24 febrero 2008

Cerro Gordo


Por Marcos Pérez Ramírez
Estaciona y desmonta la bicicleta. Déjala a tu costado y detente a contemplar el bravío e insondable mar. Siente la brisa. Respira hondo. El salitre alimenta tu cuerpo. Estás observando un pedazo de paraíso, esa utopía que con magnífica ironía Dios fragmentó por todo el orbe, quizás como constancia de nuestra fragilidad, tal vez cual un recordatorio de la majestuosidad de la naturaleza.

Estás en Cerro Gordo.
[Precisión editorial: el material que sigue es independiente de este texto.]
(* ===== verification/AutoSafety.v ===== *)
(** * Safety of the automation subsystem

    The system of stepper replicas, API servers, outbox workers and other
    subsystems around one database.  A step is one transaction; the claims that
    replicas hold are part of the state, and a claim once taken may be used at
    any later time, any number of times. *)

From S2P Require Import Prelude GoStrings GoTime GoJson AutoGraph Errors AutoEngine Concrete AutoGraphFacts.
From S2P Require Import AutoEngineFacts AutoStore AutoStepper AutoService AutoStoreFacts AutoEvents AutoDemo.
From S2P Require Import AutoSystem.
From stdpp Require Import sorting relations.

Section Safety.
Context `{UnicodeTables, UUIDLib, ZoneDB, URLLib, UUIDHash, Authz, EventLib}.

(** ** Outbox handlers *)

Definition tx_good (t t' : tx) : Prop := good_step (tx_db t) (tx_db t').

(** What the outbox worker asks of a handler. *)
Class GoodHandler (h : Handler) : Prop := handler_good : forall e t, tx_good t (h e t).1.

Lemma tx_good_refl (t : tx) : tx_good t t.
Proof. apply good_refl. Qed.

Lemma tx_good_trans (t1 t2 t3 : tx) : tx_good t1 t2 -> tx_good t2 t3 -> tx_good t1 t3.
Proof. apply good_trans. Qed.

Lemma err_of_tx {A : Type} (r : tx * result error A) : (err_of r).1 = r.1.
Proof. by destruct r as [t [a|e]]. Qed.

Lemma exec_good {A : Type} (f : time -> db -> result error (db * A)) (t : tx) :
  (forall now d d' a, f now d = Ok (d', a) -> good_step d d') -> tx_good t (exec f t).1.
Proof.
  intros Hf. unfold tx_good, exec. destruct (tx_aborted t); [apply good_refl|].
  destruct (f (tx_now t) (tx_db t)) as [[d a]|] eqn:Hr; [by eapply Hf|apply good_refl].
Qed.

Lemma query_good {A : Type} (f : db -> A) (t : tx) : tx_good t (query f t).1.
Proof. apply exec_good. intros now d d' a [= <- _]. apply good_refl. Qed.

Lemma enrollForTrigger_good (business root : uuid) (kind ref : string) (subscriber event : uuid)
    (now : time) (t : tx) : tx_good t (enrollForTrigger business root kind ref subscriber event now t).1.
Proof.
  unfold enrollForTrigger. rewrite err_of_tx. apply exec_good. intros n d d' z. apply enroll_for_trigger_good.
Qed.

Lemma handleSubscriber_good (s : TriggerSubscriber) (e : Event) (t : tx) : tx_good t (handleSubscriber s e t).1.
Proof.
  unfold handleSubscriber. destruct (Unmarshal _ _ _) as [p|]; [|apply tx_good_refl].
  destruct (_ || _); [apply tx_good_refl|]. destruct (String.eqb _ _).
  - destruct (String.eqb _ _); [apply tx_good_refl|]. rewrite err_of_tx. apply exec_good.
    intros now d d' a [= <- _]. apply exit_for_subscriber_good.
  - destruct (String.eqb _ _); [|apply enrollForTrigger_good].
    destruct (String.eqb _ _); [apply tx_good_refl|apply enrollForTrigger_good].
Qed.

Lemma ResolveForList_good (business : uuid) (email : string) (listID : uuid) (t : tx) :
  tx_good t (ports_ResolveForList business email listID t).1.
Proof.
  unfold ports_ResolveForList.
  pose proof (query_good (fun d => mailing_automation_resolve_for_list d business email listID) t) as Hq.
  by destruct (query _ t) as [t' [[id|]|]].
Qed.

Lemma enroll_lists_good (p : customEventTriggerPayload) (event : uuid) (now : time) (l : list uuid) (t : tx) :
  tx_good t (enroll_lists AutomationPorts_subscribers p event now l t).1.
Proof.
  revert t. induction l as [|listID l IH]; intros t; [apply tx_good_refl|]. simpl.
  pose proof (ResolveForList_good (cep_BusinessID p) (cep_Email p) listID t) as Hr.
  destruct (ports_ResolveForList _ _ _ t) as [t1 [sub|e]].
  - pose proof (enrollForTrigger_good (cep_BusinessID p) (cep_TenantRootID p) "event" (cep_Name p) sub event now t1)
      as He. destruct (enrollForTrigger _ _ _ _ _ _ _ t1) as [t2 [e|]]; simpl in *.
    + by eapply tx_good_trans.
    + eapply tx_good_trans; [exact Hr|]. by eapply tx_good_trans.
  - destruct (is_invalid_reference e); [|done]. by eapply tx_good_trans.
Qed.

(** The trigger subscriber, wired to the mailing module, is a good handler. *)
#[export] Instance Handle_good (now : time) :
  GoodHandler (Handle {| trg_Subscribers := Some AutomationPorts_subscribers; trg_Now := now |}).
Proof.
  intros e t. unfold Handle. destruct (_ || _); [apply handleSubscriber_good|].
  destruct (String.eqb _ _); [|apply tx_good_refl]. unfold handleCustomEvent. cbn [trg_Subscribers trg_Now].
  destruct (Unmarshal _ _ _) as [p|]; [|apply tx_good_refl]. destruct (_ || _); [apply tx_good_refl|].
  pose proof (query_good (fun d => automation_event_trigger_lists d (cep_BusinessID p) (cep_TenantRootID p)
    (cep_Name p) (cep_ListID p)) t) as Hq.
  destruct (query _ t) as [t1 [l|err]]; [|done]. simpl in Hq.
  eapply tx_good_trans; [exact Hq|apply enroll_lists_good].
Qed.

Lemma run_handlers_good (hs : list Handler) (e : Event) (t : tx) :
  Forall GoodHandler hs -> tx_good t (run_handlers hs e t).1.
Proof.
  intros Hall. revert t. induction Hall as [|h hs Hh Hhs IH]; intros t; simpl; [apply tx_good_refl|].
  pose proof (Hh e t) as Hg. destruct (h e t) as [t' [err|]]; [done|]. by eapply tx_good_trans.
Qed.

Definition good_bus (b : Bus) : Prop := forall topic, Forall GoodHandler (b topic).

Lemma dispatch_good (w : Worker) (e : Event) (t : tx) : good_bus (wrk_Bus w) -> tx_good t (dispatch w e t).1.
Proof.
  intros Hb. unfold dispatch. specialize (Hb (evt_Topic e)).
  destruct (wrk_Bus w (evt_Topic e)) as [|h hs]; [apply tx_good_refl|].
  destruct (tx_aborted t); [apply tx_good_refl|].
  pose proof (run_handlers_good (h :: hs) e t Hb) as Hr.
  destruct (run_handlers (h :: hs) e t) as [sp [err|]]; [apply tx_good_refl|]. by destruct (tx_aborted sp).
Qed.

Lemma update_outbox_good (f : time -> outbox_row -> outbox_row) (id : uuid) (t : tx) :
  tx_good t (err_of (exec (fun now d => Ok (update_outbox id (f now) d, tt)) t)).1.
Proof. rewrite err_of_tx. apply exec_good. intros now d d' a [= <- _]. by apply good_frame. Qed.

Lemma drain_event_good (w : Worker) (e : Event) (t : tx) : good_bus (wrk_Bus w) -> tx_good t (drain_event w e t).1.
Proof.
  intros Hb. unfold drain_event. pose proof (dispatch_good w e t Hb) as Hd.
  destruct (dispatch w e t) as [t' [err|]]; simpl in Hd; (eapply tx_good_trans; [exact Hd|]).
  - destruct (_ <=? _)%Z; [apply (update_outbox_good processed)
      |apply (update_outbox_good (rescheduled (backoffSeconds (evt_Attempts e) * Second)))].
  - apply (update_outbox_good processed).
Qed.

Lemma drain_batch_good (w : Worker) (batch : list Event) (t : tx) :
  good_bus (wrk_Bus w) -> tx_good t (drain_batch w batch t).1.
Proof.
  intros Hb. revert t. induction batch as [|e batch IH]; intros t; simpl; [apply tx_good_refl|].
  pose proof (drain_event_good w e t Hb) as He.
  destruct (drain_event w e t) as [t' [err|]]; [done|]. by eapply tx_good_trans.
Qed.

Lemma WithTx_good {A : Type} (now : time) (body : tx -> tx * (A * option error)) (d : db) :
  (let t := {| tx_db := d; tx_aborted := false; tx_now := now |} in tx_good t (body t).1) ->
  good_step d (WithTx now body d).1.
Proof.
  intros Hb. cbv zeta in Hb. unfold WithTx.
  destruct (body _) as [t [a [e|]]]; [apply good_refl|].
  destruct (tx_aborted t); [apply good_refl|exact Hb].
Qed.

Lemma drainOnce_good (w : Worker) (locked : gset uuid) (now : time) (d : db) :
  good_bus (wrk_Bus w) -> good_step d (drainOnce w locked now d).1.
Proof.
  intros Hb. apply WithTx_good. cbv beta zeta.
  pose proof (query_good (claim_outbox_batch locked (wrk_BatchSize w) now)
    {| tx_db := d; tx_aborted := false; tx_now := now |}) as Hq.
  destruct (query _ _) as [t1 [rows|e]]; cbn [fst] in Hq; [|exact Hq].
  pose proof (drain_batch_good w (map (to_event (wrk_MaxAttempts w)) rows) t1 Hb) as Hd.
  destruct (drain_batch w _ t1) as [t2 err]. by eapply tx_good_trans.
Qed.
Hazte de tu bici y empina hacia la falda del bosque Breñas. Pasa frente a la línea del progreso cementero enmascarado por los walk-ups y da gracias porque el fervor desarrollista no ha dado al traste con tanta belleza. La subida es un tanto dura, mas una vez alcances el trillo te darás cuenta de que resta poco tiempo antes de esfumarte en la espesura. Comienza el recorrido: las palmeras te abrazan; los almácigos se desnudan para mostrarte las metamorfosis de sus troncos; los almendros reinan en las alturas y las uvas playeras sostienen el terreno, suave como una alfombra persa. Cuidado con las raíces, los cocos imprudentes y las pencas rendidas: los responsables de que este camino sea siempre nuevo. Si Heráclito hubiera hecho este recorrido en una bici de montaña, quizás no hubiera metaforizado con un río. Deja que tu nariz perciba los aromas. Huele a vainilla mezclada con jengibre, a sal, a hoja húmeda.

Lánzate por las pendientes riesgosas para que el mar deje su rocío sobre tu piel. Ahora aprecias su oleaje, ahorita desaparece su furia. Regresas al verdor y el Atlántico se hará un rumor. Crees que avanzas sin coto, pero enseguida el cangrejo ermitaño y la paloma sabanera te dan alcance. Aquí todo se muestra despacio. Deja morir tu prisa.